**Activity**
Please transcribe the entries below without omitting a single character.

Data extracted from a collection
(** * tasks/pipeline.py: the [trigger] and [follow] invoke tasks

    The two tasks are thin command handlers: they call the CI client
    ([trigger_agent_pipeline], [wait_for_pipeline], [Gitlab().pipelines_for_ref]),
    the invoke context ([ctx.run]) and [print].  None of these collaborators
    is defined in tasks/pipeline.py, so a handler is embedded as a finite
    interaction tree over the calls it makes, and run against an arbitrary
    oracle that answers each call with a value or with an exception.  What
    is proved is what the handlers themselves decide: which calls are made,
    in which order, with which arguments, what is printed and which
    exception reaches the caller. *)

From Stdlib Require Import ZArith NArith Ascii String List Bool.
From stdpp Require Import base gmap.

Local Open Scope N_scope.

(** ** Python values *)

Module Py.

(** A [str] is a sequence of Unicode code points. *)
Definition pystr : Type := list N.

(** A string literal of the source (all of them are ASCII). *)
Definition lit (s : string) : pystr := map N_of_ascii (list_ascii_of_string s).

(** The values that reach the handlers: command line arguments are
    [None], booleans and strings; pipeline identifiers are integers. *)
Inductive pyval : Type :=
| VNone
| VBool (b : bool)
| VInt (n : Z)
| VStr (s : pystr).
(** * pytest_cov: lifecycle hooks of the coverage plugin

    A shallow embedding of [src/pytest_cov.py].  The plugin object is a
    mutable Python object that is shared between the plugin manager and the
    hook caller, so plugin objects live in a store and hooks receive a
    reference.  Every call that leaves the module (into [cov_core],
    [cov_core_init] or the plugin manager) is recorded in a trace; what those
    collaborators answer is part of the world the hooks run in.  The
    definitions come first, the properties of the hooks after them. *)

From Stdlib Require Import ZArith QArith Qabs Ascii String DecimalString List Lia.
From stdpp Require Import base option list strings gmap pretty.

Local Open Scope Z_scope.

(** ** Python values *)

(** The dynamically typed values the hooks look at: option attributes that
    another plugin may or may not have declared, entries of the [slaveinput]
    dictionary, node identifiers, values of parsed options (the only lists
    are lists of strings). *)
Inductive pyval :=
| PyNone
| PyBool (b : bool)
| PyInt (z : Z)
| PyStr (s : string)
| PyList (l : list string).

#[global] Instance pyval_eq_dec : EqDecision pyval.
Proof. solve_decision. Defined.

(** Truth value testing: [None], [False], [0], [''] and [[]] are false. *)
Definition truthy (v : pyval) : bool :=
  match v with
  | PyNone => false
  | PyBool b => b
  | PyInt z => negb (z =? 0)
  | PyStr s => negb (String.eqb s "")
  | PyList l => negb (bool_decide (l = []))
  end.

(** [a or b] evaluates to [a] when [a] is true and to [b] otherwise. *)
Definition py_or (a b : pyval) : pyval := if truthy a then a else b.

(** [a == b]; a [bool] is an [int] ([True == 1]), other kinds never mix. *)
Definition py_eq (a b : pyval) : bool :=
  match a, b with
  | PyNone, PyNone => true
  | PyBool x, PyBool y => Bool.eqb x y
  | PyBool x, PyInt y | PyInt y, PyBool x => Z.b2z x =? y
  | PyInt x, PyInt y => x =? y
  | PyStr x, PyStr y => String.eqb x y
  | PyList x, PyList y => bool_decide (x = y)
  | _, _ => false
  end.

Definition py_ne (a b : pyval) : bool := negb (py_eq a b).

(** [getattr(o, name, default)] on an attribute that may be missing. *)
Definition getattr_default (attr : option pyval) (d : pyval) : pyval :=
  default d attr.

(** [l or d] for a list [l]: the empty list is false. *)
Definition list_or (l d : list string) : list string :=
  if truthy (PyList l) then l else d.

(** ** Percentages and their rendering *)

(** The total returned by the coverage library is a Python number.  A finite
    float denotes a rational; Python compares a float with an [int] by exact
    value, and ['%.2f'] prints the decimal that is nearest to the exact value,
    ties going to the even neighbour.  Both are functions of the rational
    alone, hence the total is modelled in [Q]. *)

(** Nearest integer to a non-negative rational, ties to even. *)
Definition round_half_even (q : Q) : Z :=
  let n := Qnum q in
  let d := Z.pos (Qden q) in
  let f := n / d in
  match 2 * (n mod d) ?= d with
  | Lt => f
  | Eq => if Z.even f then f else f + 1
  | Gt => f + 1
  end.

Definition two_digits (n : Z) : string :=
  if n <? 10 then "0" +:+ pretty n else pretty n.

(** ['%d' % z] *)
Definition fmt_d (z : Z) : string := pretty z.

**Finished task**
(** * tasks/pipeline.py: the [trigger] and [follow] invoke tasks

    The two tasks are thin command handlers: they call the CI client
    ([trigger_agent_pipeline], [wait_for_pipeline], [Gitlab().pipelines_for_ref]),
    the invoke context ([ctx.run]) and [print].  None of these collaborators
    is defined in tasks/pipeline.py, so a handler is embedded as a finite
    interaction tree over the calls it makes, and run against an arbitrary
    oracle that answers each call with a value or with an exception.  What
    is proved is what the handlers themselves decide: which calls are made,
    in which order, with which arguments, what is printed and which
    exception reaches the caller. *)

From Stdlib Require Import ZArith NArith Ascii String List Bool.
From stdpp Require Import base gmap.

Local Open Scope N_scope.

(** ** Python values *)

Module Py.

(** A [str] is a sequence of Unicode code points. *)
Definition pystr : Type := list N.

(** A string literal of the source (all of them are ASCII). *)
Definition lit (s : string) : pystr := map N_of_ascii (list_ascii_of_string s).

(** The values that reach the handlers: command line arguments are
    [None], booleans and strings; pipeline identifiers are integers. *)
Inductive pyval : Type :=
| VNone
| VBool (b : bool)
| VInt (n : Z)
| VStr (s : pystr).
(** * pytest_cov: lifecycle hooks of the coverage plugin

    A shallow embedding of [src/pytest_cov.py].  The plugin object is a
    mutable Python object that is shared between the plugin manager and the
    hook caller, so plugin objects live in a store and hooks receive a
    reference.  Every call that leaves the module (into [cov_core],
    [cov_core_init] or the plugin manager) is recorded in a trace; what those
    collaborators answer is part of the world the hooks run in.  The
    definitions come first, the properties of the hooks after them. *)

From Stdlib Require Import ZArith QArith Qabs Ascii String DecimalString List Lia.
From stdpp Require Import base option list strings gmap pretty.

Local Open Scope Z_scope.

(** ** Python values *)

(** The dynamically typed values the hooks look at: option attributes that
    another plugin may or may not have declared, entries of the [slaveinput]
    dictionary, node identifiers, values of parsed options (the only lists
    are lists of strings). *)
Inductive pyval :=
| PyNone
| PyBool (b : bool)
| PyInt (z : Z)
| PyStr (s : string)
| PyList (l : list string).

#[global] Instance pyval_eq_dec : EqDecision pyval.
Proof. solve_decision. Defined.

(** Truth value testing: [None], [False], [0], [''] and [[]] are false. *)
Definition truthy (v : pyval) : bool :=
  match v with
  | PyNone => false
  | PyBool b => b
  | PyInt z => negb (z =? 0)
  | PyStr s => negb (String.eqb s "")
  | PyList l => negb (bool_decide (l = []))
  end.

(** [a or b] evaluates to [a] when [a] is true and to [b] otherwise. *)
Definition py_or (a b : pyval) : pyval := if truthy a then a else b.

(** [a == b]; a [bool] is an [int] ([True == 1]), other kinds never mix. *)
Definition py_eq (a b : pyval) : bool :=
  match a, b with
  | PyNone, PyNone => true
  | PyBool x, PyBool y => Bool.eqb x y
  | PyBool x, PyInt y | PyInt y, PyBool x => Z.b2z x =? y
  | PyInt x, PyInt y => x =? y
  | PyStr x, PyStr y => String.eqb x y
  | PyList x, PyList y => bool_decide (x = y)
  | _, _ => false
  end.

Definition py_ne (a b : pyval) : bool := negb (py_eq a b).

(** [getattr(o, name, default)] on an attribute that may be missing. *)
Definition getattr_default (attr : option pyval) (d : pyval) : pyval :=
  default d attr.

(** [l or d] for a list [l]: the empty list is false. *)
Definition list_or (l d : list string) : list string :=
  if truthy (PyList l) then l else d.

(** ** Percentages and their rendering *)

(** The total returned by the coverage library is a Python number.  A finite
    float denotes a rational; Python compares a float with an [int] by exact
    value, and ['%.2f'] prints the decimal that is nearest to the exact value,
    ties going to the even neighbour.  Both are functions of the rational
    alone, hence the total is modelled in [Q]. *)

(** Nearest integer to a non-negative rational, ties to even. *)
Definition round_half_even (q : Q) : Z :=
  let n := Qnum q in
  let d := Z.pos (Qden q) in
  let f := n / d in
  match 2 * (n mod d) ?= d with
  | Lt => f
  | Eq => if Z.even f then f else f + 1
  | Gt => f + 1
  end.

Definition two_digits (n : Z) : string :=
  if n <? 10 then "0" +:+ pretty n else pretty n.

(** ['%d' % z] *)
Definition fmt_d (z : Z) : string := pretty z.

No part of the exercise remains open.